I’ve been thinking a lot about rights lately, and that took me to Wikipedia’s page on the Universal Declaration of Human Rights.

Here’s Article 1

All human beings are born free and equal in dignity and rights. They are endowed with reason and conscience and should act towards one another in a spirit of brotherhood.

What is wrong with this picture?

Yes, the very next Article goes on to say, “Everyone is entitled to all the rights and freedoms set forth in this Declaration, without distinction of any kind, such as race, colour, sex, language, . . .” and so on through the usual list. But still. Language and thought shape each other. It’s not an either/or proposition.

And man (ahem) am I tired of the language. To say nothing of the thoughts.
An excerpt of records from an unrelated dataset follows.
Lemma bus_write_memory b w addr v :
  bus_ok b -> memory_access b w addr -> 0 <= v < 2 ^ (8 * width_bytes w) ->
  exists b', bus_write w b addr v = Some b' /\ bus_ok b' /\
    bus_sync_request_q b' = bus_sync_request_q b /\
    (forall a, bus_byte b' a = if decide (addr <= a < addr + width_bytes w) then byte (a - addr) v else bus_byte b a) /\
    (forall w' a, memory_access b' w' a <-> memory_access b w' a).
Proof.
  intros Hok (k & s & mem & Hk & Hd & H1 & H2 & Hal) Hv.
  assert (slave_ok s) as (S1 & S2 & S3 & S4 & S5 & S6 & S7) by (by apply (Forall_lookup_1 _ _ _ _ (bus_slaves b Hok) Hk)).
  rewrite Hd in S7. destruct S7 as [Hmok Hmlen].
  assert (in_region s addr) as Hr by (unfold in_region; destruct w; simpl in *; lia).
  unfold bus_write. rewrite (find_slave_in b addr k s) by done.
  destruct (Z.leb_spec 0 (Z.of_nat k)); [|lia]. rewrite arr_get_lookup, Nat2Z.id, Hk by lia. cbn [mbind option_bind].
  rewrite (u32_small (addr - si_base s)) by (unfold in_region in Hr; lia).
  unfold slave_write. rewrite slave_check_ok by (done || lia). cbn [mbind option_bind]. rewrite Hd.
  rewrite device_write_memory by done. pose proof (width_nat_bytes w) as Hw.
  destruct (mem_store_spec (width_nat w) mem (addr - si_base s) v) as (mem' & -> & Hl & Hmok' & Hb); [lia|lia|].
  cbn [mbind option_bind fmap option_fmap option_map]. apply lookup_lt_Some in Hk as Hlt.
  rewrite arr_set_eq by lia. rewrite Nat2Z.id. cbn [mbind option_bind]. eexists. split; [reflexivity|].
  set (s' := s <| si_slave := (si_slave s) <| sl_dev := dev_memory mem' |> |>).
  set (l' := <[k := s']> (slave_info_list b)).
  assert (slave_ok s') as Hs'.
  { unfold s', slave_ok. cbn. split_and!; try done; [by apply Hmok'|]. by rewrite Hl. }
  assert (forall j sj', l' !! j = Some sj' -> exists sj, slave_info_list b !! j = Some sj /\
    si_base sj' = si_base sj /\ si_size sj' = si_size sj /\
    (j = k -> sj' = s' /\ sj = s) /\ (j <> k -> sj' = sj)) as Hl'.
  { intros j sj' Hj. unfold l' in Hj. destruct (decide (j = k)) as [->|Hne].
    - rewrite list_lookup_insert_eq in Hj by done. simplify_eq. by exists s.
    - rewrite list_lookup_insert_ne in Hj by done. by exists sj'. }
  assert (bus_ok (b <| slave_info_list := l' |>)) as Hok'.
  { split; cbn.
    - by apply Forall_insert; [apply Hok|].
    - intros i j si sj a (si0 & Hi & Bi & Zi & _)%Hl' (sj0 & Hj & Bj & Zj & _)%Hl'. unfold in_region.
      rewrite Bi, Zi, Bj, Zj. by apply (bus_disjoint b Hok). }
  split_and!; [done|done| |].
  - intros a. destruct (find_slave_loop_spec (slave_info_list b) 0 a (bus_slaves b Hok)) as [(j & sj & Hfj & Hj & Hrj)|[Hfj Hno]].
    + destruct (decide (j = k)) as [->|Hne].
      * simplify_eq. rewrite (bus_byte_in b k s mem) by done.
        rewrite (bus_byte_in _ k s' mem') by (done || cbn; unfold l'; rewrite ?list_lookup_insert_eq; done).
        cbn. rewrite Hb. repeat case_decide; try lia; f_equal; lia.
      * assert (~ (addr <= a < addr + width_bytes w)) as Hout.
        { intros Ha. destruct Hne. apply (bus_disjoint b Hok j k sj s a); try done. unfold in_region. lia. }
        rewrite decide_False by done. unfold bus_byte.
        rewrite (find_slave_in b a j sj) by done.
        rewrite (find_slave_in _ a j sj) by (done || cbn; unfold l'; by rewrite list_lookup_insert_ne).
        rewrite !arr_get_lookup by lia. cbn. unfold l'. rewrite Nat2Z.id. by rewrite list_lookup_insert_ne.
    + rewrite decide_False by (intros Ha; apply (Hno k s Hk); unfold in_region; lia).
      unfold bus_byte. unfold find_slave_info at 2. rewrite Hfj.
      destruct (find_slave_loop_spec l' 0 a (bus_slaves _ Hok')) as [(j & sj' & _ & Hj & Hrj)|[Hf' _]].
      * apply Hl' in Hj as (sj & Hj & B & Z & _). unfold in_region in Hrj. rewrite B, Z in Hrj.
        by destruct (Hno j sj Hj).
      * unfold find_slave_info. cbn. by rewrite Hf'.
  - intros w' a. unfold memory_access. cbn. split.
    + intros (j & sj' & m & Hj & Hm & ?). apply Hl' in Hj as (sj & Hj & B & Z & Hjk & Hnjk).
      destruct (decide (j = k)) as [->|Hne].
      * destruct Hjk as [-> ->]; [done|]. exists k, s, mem. by rewrite <- B, <- Z.
      * rewrite Hnjk in * by done. by exists j, sj, m.
    + intros (j & sj & m & Hj & Hm & ?). unfold l'. destruct (decide (j = k)) as [->|Hne].
      * simplify_eq. exists k, s', mem'. by rewrite list_lookup_insert_eq.
      * exists j, sj, m. by rewrite list_lookup_insert_ne.
Qed.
This primary and election season have sensitized me to the point where my reaction is about what it would be to poison ivy.

That first Article is proof I really didn’t need of the truth of Portly Dyke’s earlier post.

[Equality] between men and women would wreak the most profound level of change in humanity . . . . It’s the revolution that would have to take place everywhere – it’s the revolution that would strike at the heart, hearth, and home of human society, regardless of geography, culture, race, religion, or creed.

As she says, what’s important is not whether it’s the worst oppression. What’s important is that it’s the one we love the most.

That’s all. I had to vent. Carry on.